Par ailleurs, une galerie de seconds rôles ou d’apparitions sont impayables, du tenancier de l’hôtel vicelard à la maîtresse de King Marchand, horrible vamp à la voix de crécelle, jusqu’à la crème de la crème : le serveur de la brasserie (génial Graham Stark), machine à réparties à la moue blasée. Dans leurs bouches, chaque réplique est adaptée, chaque caractère rapidement croqué et toujours pertinent, et les répliques font mouche, tantôt drolatiques, parfois émouvantes, toujours d’un charme absolu et pleines de tendresse pour ces personnages parfois « hors-norme ».

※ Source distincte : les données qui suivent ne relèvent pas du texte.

(** * spt: the Snowflake Stored Procedure Transpiler (bin/main.ts)

    A shallow embedding of [bin/main.ts] and the properties its
    specification states about it.  Strings are Stdlib strings, arrays are
    lists, object literals used as lookup tables are finite maps whose
    lookups fall back to [Object.prototype] as JavaScript property reads
    do, and [async] functions are computations in a small state-and-
    exception monad over the part of the outside world the code touches
    (scratch directories, written files, the bundler). *)

From Stdlib Require Import Ascii String List Arith Lia Bool.
From stdpp Require Import base option list strings gmap pretty.
Import ListNotations.

Local Open Scope string_scope.
Local Open Scope list_scope.

(* ================================================================== *)
(** ** JavaScript strings and arrays *)
(* ================================================================== *)

Module Js.

(** [`${n}`] for an array length: the decimal numeral. *)
Definition number_toString (n : nat) : string := pretty n.

(** [String.prototype.toUpperCase] on strings of ASCII characters, where
    it changes the letters a to z and nothing else.  Bytes from 128 on are
    left as they are, which is not what the builtin does to the letters
    they encode: statements that depend on the body of this definition
    are stated for ASCII strings. *)
Definition upper_ascii (c : ascii) : ascii :=
  let n := nat_of_ascii c in
  if Nat.leb 97 n && Nat.leb n 122 then ascii_of_nat (n - 32) else c.

Fixpoint toUpperCase (s : string) : string :=
  match s with
  | EmptyString => EmptyString
  | String c s' => String (upper_ascii c) (toUpperCase s')
  end.

(** [Array.prototype.join] on an array of strings. *)
Fixpoint join (sep : string) (xs : list string) : string :=
  match xs with
  | [] => ""
  | [x] => x
  | x :: xs' => x +:+ sep +:+ join sep xs'
  end.

(** [s.substring(0, s.length - 3)]: a negative end index counts as 0,
    which is what truncated subtraction gives. *)
Definition drop_extension (s : string) : string :=
  substring 0 (String.length s - 3) s.

(** [s.endsWith(suffix)] *)
Definition endsWith (s suffix : string) : bool :=
  Nat.leb (String.length suffix) (String.length s)
  && String.eqb
       (substring (String.length s - String.length suffix)
                  (String.length suffix) s)
       suffix.

Definition LF : ascii := ascii_of_nat 10.
Definition CR : ascii := ascii_of_nat 13.
Definition NL : string := String LF EmptyString.

Definition push_front (c : ascii) (ls : list string) : list string :=
  match ls with
  | [] => [String c EmptyString]
  | l :: ls' => String c l :: ls'
  end.

(** [s.split(/\r?\n/)]: a line feed, or a carriage return immediately
    followed by a line feed, separates two pieces; a lone carriage
    return is an ordinary character. *)
Fixpoint split_lines (s : string) : list string :=
  match s with
  | EmptyString => [""]
  | String c s' =>
      if Ascii.eqb c LF then "" :: split_lines s'
      else if Ascii.eqb c CR then
        match s' with
        | String c' s'' =>
            if Ascii.eqb c' LF then "" :: split_lines s''
            else push_front c (split_lines s')
        | EmptyString => push_front c (split_lines s')
        end
      else push_front c (split_lines s')
  end.

(** *** Values that flow through the two lookup tables

    [mapToSQL] and [runAs] read a property of an object literal with a
    key supplied by the program under translation.  What comes back is
    the table entry (a string, or the number of an enum member), or a
    member of [Object.prototype] that every object literal inherits, or
    [undefined]. *)
Inductive value : Type :=
| VUndefined
| VNumber (n : nat)
| VString (s : string)
| VNative (fname : string)   (* a built-in function object *)
| VObjectPrototype.          (* the object Object.prototype itself *)

#[export] Instance value_eq_dec : EqDecision value.
Proof. solve_decision. Defined.

(** The properties of [Object.prototype] reachable by a property read on
    a plain object; [__proto__] is an accessor answering the prototype
    of the receiver, which for an object literal is [Object.prototype]. *)
Definition Object_prototype_table : list (string * value) :=
  [ ("constructor", VNative "Object");
    ("__defineGetter__", VNative "__defineGetter__");
    ("__defineSetter__", VNative "__defineSetter__");
    ("hasOwnProperty", VNative "hasOwnProperty");
    ("__lookupGetter__", VNative "__lookupGetter__");
    ("__lookupSetter__", VNative "__lookupSetter__");
    ("isPrototypeOf", VNative "isPrototypeOf");
    ("propertyIsEnumerable", VNative "propertyIsEnumerable");
    ("toString", VNative "toString");
    ("valueOf", VNative "valueOf");
    ("__proto__", VObjectPrototype);
    ("toLocaleString", VNative "toLocaleString") ].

Car c’est l’énergie, propre de la comédie edwardienne – ici, deux trois bagarres bien senties au son de la Marseillaise, suivant des faces-à-faces tendres, pleins de joutes verbales et de déplacements nerveux — qui atteint le dosage parfait entre comédie de mœurs, situation burlesque, comédie dramatique et musicale. Les scènes chantées font en effet sens avec l’intrigue principale, et quelques running gags savoureux (les chaussures à l’hôtel, le serveur de brasserie) finissent de lier le tout en un rythme effréné. La musique est d’Henry Mancini, les quelques chansons entendues sont des classiques, et Julie Andrews, magnifique, interprétant Love that Jazz, est un grand moment, tout comme Robert Preston parodiant Love in Seville, invente le plus fameux morceau de comédie du film. Le plus grand mérite du réalisateur est là, faire de cet ensemble hétéroclite un film millimétré, sans aucune faute de rythme ou baisse de régime, un objet de cinéma aussi brillant et élégant que discret dans son génie. En un mot, tout Blake Edwards !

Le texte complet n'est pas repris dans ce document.